» **WHAT YOU WILL DO**: Write down, unchanged, the entries from the first line through the line holding "Definition with_handle_id (h". Include no other line.

● ● ● ● ● ● ●

(* ===== verification/Tss.v ===== *)
(** * Thread specific storage and clean-up

    src/thread/internal.c and key.c with the structures of src/include/internal/
    thread.h: what the library keeps for each thread, the keys, and what is run when
    a thread ends. *)

From stdpp Require Import gmap.
From S2P Require Import Prelude Errno Buffer FdTable FileIo Cpuset Path.

Record cleanup_entry := CleanupEntry { cleanup_routine : Z; cleanup_arg : Z }.

(** The fields that concern signals are in Signal.v. [cleanup_entries] is the array
    the pointer leads to, [None] when there is none or it was freed. *)
Record threadinfo := Threadinfo {
  thread_handle : Z;
  id : Z;
  cancelstate : Z;
  canceltype : Z;
  routine : Z;
  args : Z;
  result : Z;
  cleanup_slots_allocated : Z;
  cleanup_slots_used : Z;
  cleanup_entries : option (list cleanup_entry);
  slots : list Z
}.

(** What [HEAP_ZERO_MEMORY] gives. *)
Definition zero_threadinfo : threadinfo := Threadinfo 0 0 0 0 0 0 0 0 0 None (replicate 64 0).

Definition with_handle_id (h i : Z) (t : threadinfo) : threadinfo :=
  Threadinfo h i (cancelstate t) (canceltype t) (routine t) (args t) (result t)
    (cleanup_slots_allocated t) (cleanup_slots_used t) (cleanup_entries t) (slots t).
Definition with_cancelstate (c : Z) (t : threadinfo) : threadinfo :=
  Threadinfo (thread_handle t) (id t) c (canceltype t) (routine t) (args t) (result t)
    (cleanup_slots_allocated t) (cleanup_slots_used t) (cleanup_entries t) (slots t).
Definition with_start (r a : Z) (t : threadinfo) : threadinfo :=
  Threadinfo (thread_handle t) (id t) (cancelstate t) (canceltype t) r a (result t)
    (cleanup_slots_allocated t) (cleanup_slots_used t) (cleanup_entries t) (slots t).
Definition with_result (r : Z) (t : threadinfo) : threadinfo :=
  Threadinfo (thread_handle t) (id t) (cancelstate t) (canceltype t) (routine t) (args t) r
    (cleanup_slots_allocated t) (cleanup_slots_used t) (cleanup_entries t) (slots t).
Definition with_cleanup (n u : Z) (e : option (list cleanup_entry)) (t : threadinfo) : threadinfo :=
  Threadinfo (thread_handle t) (id t) (cancelstate t) (canceltype t) (routine t) (args t) (result t) n u e (slots t).
Definition with_slots (l : list Z) (t : threadinfo) : threadinfo :=
  Threadinfo (thread_handle t) (id t) (cancelstate t) (canceltype t) (routine t) (args t) (result t)
    (cleanup_slots_allocated t) (cleanup_slots_used t) (cleanup_entries t) l.

(** The structures by their addresses, the one in the slot [_wlibc_threadinfo_index]
    of the running thread, [_wlibc_tls_bitmap] and [_wlibc_tls_destructors], and the
    sets of processors the caller has in memory. *)
Record threads_state := Threads {
  infos : gmap Z threadinfo;
  self : Z;
  _wlibc_tls_bitmap : Z;
  _wlibc_tls_destructors : list Z;
  cpu_sets : gmap Z cpu_set_t
}.

Definition with_infos (s : threads_state) m := Threads m (self s) (_wlibc_tls_bitmap s) (_wlibc_tls_destructors s) (cpu_sets s).
Definition with_self (s : threads_state) a := Threads (infos s) a (_wlibc_tls_bitmap s) (_wlibc_tls_destructors s) (cpu_sets s).
Definition with_tls (s : threads_state) b d := Threads (infos s) (self s) b d (cpu_sets s).

(** The functions of the program: start routines, clean-up routines and
    destructors. They may call the library. *)
Class Routines (K : Type) := call_routine : Z -> Z -> SM threads_state K Z.

(** The address of a new block, what an uninitialised clean-up entry holds, and the
    identity of the running thread. *)
Class ThreadHeap (K : Type) := {
  new_address : gmap Z threadinfo -> Z;
  old_entry : cleanup_entry;
  NtCurrentThread : Z;
  CurrentThreadId : K -> Z
}.

Definition sizeof_threadinfo : Z := 584.
Definition sizeof_cleanup_entry : Z := 16.

Section Tss.
Context {K : Type} {KN : Kernel K} {A : Allocator} {RT : Routines K} {TH : ThreadHeap K}.

Abbreviation Th := (SM threads_state K).

Definition undefined_behaviour {X} : Th X := run_M UB.

(** The structure at an address. *)
Definition info (a : Z) : Th threadinfo :=
  s ← get_S; match infos s !! a with Some t => mret t | None => undefined_behaviour end.
Definition change_info (a : Z) (f : threadinfo -> threadinfo) : Th unit :=
  t ← info a; s ← get_S; put_S (with_infos s (<[a := f t]> (infos s))).

(** [TlsGetValue(_wlibc_threadinfo_index)]. *)
Definition current : Th Z := s ← get_S; mret (self s).

(** ** Keys *)

(** The first bit that is 0, of 64. *)
Definition first_zero (bitmap : Z) : option nat :=
  List.find (fun i => negb (Z.testbit bitmap (Z.of_nat i))) (seq 0 64).

(** [1ull << index]: undefined from 64 on. *)
Definition key_bit (index : Z) : Th Z := if index <? 64 then mret (u64 (Z.shiftl 1 index)) else undefined_behaviour.

(** [VALIDATE_TLS_ENTRY] and then [f]. *)
Definition validate_tls_entry {X} (index : Z) (e : X) (f : Th X) : Th X :=
  b ← key_bit index; s ← get_S; if Z.land (_wlibc_tls_bitmap s) b =? 0 then mret e else f.

(** The result and the key, if there is one. *)
Definition wlibc_tss_create (destructor : Z) : Th (Z * option Z) :=
  s ← get_S;
  match first_zero (_wlibc_tls_bitmap s) with
  | Some i =>
      b ← key_bit (Z.of_nat i);
      _ ← put_S (with_tls s (Z.lor (_wlibc_tls_bitmap s) b) (<[i := destructor]> (_wlibc_tls_destructors s)));
      mret (0, Some (Z.of_nat i))
  | None => mret (-1, None)
  end.

Definition wlibc_tss_get (index : Z) : Th Z :=
  validate_tls_entry index 0 (
    a ← current; t ← info a;
    match slots t !! Z.to_nat index with Some v => mret v | None => undefined_behaviour end).

Definition wlibc_tss_set (index data : Z) : Th Z :=
  validate_tls_entry index (-1) (
    a ← current; _ ← change_info a (fun t => with_slots (<[Z.to_nat index := data]> (slots t)) t); mret 0).

Definition wlibc_tss_delete (index : Z) : Th Z :=
  validate_tls_entry index (-1) (
    b ← key_bit index;
    s ← get_S;
    _ ← put_S (with_tls s (Z.land (_wlibc_tls_bitmap s) (u64 (Z.lnot b))) (<[Z.to_nat index := 0]> (_wlibc_tls_destructors s)));
    mret 0).

(** ** The end of a thread *)

(** The destructor of the slot [i] is called. *)
Definition cleanup_slot (a : Z) (i : nat) : Th unit :=
  s ← get_S;
  b ← key_bit (Z.of_nat i);
  if negb (Z.land (_wlibc_tls_bitmap s) b =? 0) then
    t ← info a;
    let value := default 0 (slots t !! i) in
    let destructor := default 0 (_wlibc_tls_destructors s !! i) in
    if negb (value =? 0) && negb (destructor =? 0) then
      _ ← change_info a (fun t => with_slots (<[i := 0]> (slots t)) t);
      _ ← call_routine destructor value;
      mret ()
    else mret ()
  else mret ().

Fixpoint cleanup_slots (a : Z) (l : list nat) : Th unit :=
  match l with [] => mret () | i :: l => _ ← cleanup_slot a i; cleanup_slots a l end.

Definition cleanup_tls (a : Z) : Th unit :=
  s ← get_S; if _wlibc_tls_bitmap s =? 0 then mret () else cleanup_slots a (seq 0 64).

(** The last entry of the clean-up list. *)
Definition last_entry (t : threadinfo) : Th cleanup_entry :=
  match cleanup_entries t ≫= (fun l => l !! Z.to_nat (cleanup_slots_used t - 1)) with
  | Some e => mret e
  | None => undefined_behaviour
  end.

Definition pop_entry (a : Z) : Th unit :=
  change_info a (fun t => with_cleanup (cleanup_slots_allocated t) (u32 (cleanup_slots_used t - 1)) (cleanup_entries t) t).

(** The loop runs the clean-up routines, at most [fuel] of them; [false] when there
    are more. *)
Fixpoint run_cleanup (fuel : nat) (a : Z) : Th bool :=
  match fuel with
  | O => mret false
  | S fuel =>
      t ← info a;
      if cleanup_slots_used t =? 0 then mret true
      else
        e ← last_entry t;
        _ ← (if negb (cleanup_routine e =? 0) then _ ← call_routine (cleanup_routine e) (cleanup_arg e); mret () else mret ());
        _ ← pop_entry a;
        run_cleanup fuel a
  end.

Definition execute_cleanup (fuel : nat) (a : Z) : Th bool :=
  ok ← run_cleanup fuel a;
  if ok : bool then
    _ ← change_info a (fun t => with_cleanup (cleanup_slots_allocated t) (cleanup_slots_used t) None t); mret true
  else mret false.

(** ** The main thread *)

(** [None] when the process exits for want of memory. *)
Definition threads_init : Th (option unit) :=
  s ← get_S;
  _ ← put_S (with_tls s 0 (replicate 64 0));
  if malloc_ok sizeof_threadinfo then
    s ← get_S;
    k ← run_M get;
    let a := new_address (infos s) in
    _ ← put_S (with_self (with_infos s (<[a := with_handle_id NtCurrentThread (CurrentThreadId (kernel k)) zero_threadinfo]> (infos s))) a);
    mret (Some ())
  else mret None.

Definition threads_cleanup (fuel : nat) : Th bool :=
  a ← current;
  ok ← execute_cleanup fuel a;
  if ok : bool then
    _ ← cleanup_tls a;
    s ← get_S;
    _ ← put_S (with_infos s (delete a (infos s)));
    mret true
  else mret false.

End Tss.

● ● ● ● ● ● ●

» **WRITTEN RESPONSE**:
(* ===== verification/Tss.v ===== *)
(** * Thread specific storage and clean-up

    src/thread/internal.c and key.c with the structures of src/include/internal/
    thread.h: what the library keeps for each thread, the keys, and what is run when
    a thread ends. *)

From stdpp Require Import gmap.
From S2P Require Import Prelude Errno Buffer FdTable FileIo Cpuset Path.

Record cleanup_entry := CleanupEntry { cleanup_routine : Z; cleanup_arg : Z }.

(** The fields that concern signals are in Signal.v. [cleanup_entries] is the array
    the pointer leads to, [None] when there is none or it was freed. *)
Record threadinfo := Threadinfo {
  thread_handle : Z;
  id : Z;
  cancelstate : Z;
  canceltype : Z;
  routine : Z;
  args : Z;
  result : Z;
  cleanup_slots_allocated : Z;
  cleanup_slots_used : Z;
  cleanup_entries : option (list cleanup_entry);
  slots : list Z
}.

(** What [HEAP_ZERO_MEMORY] gives. *)
Definition zero_threadinfo : threadinfo := Threadinfo 0 0 0 0 0 0 0 0 0 None (replicate 64 0).

Definition with_handle_id (h i : Z) (t : threadinfo) : threadinfo :=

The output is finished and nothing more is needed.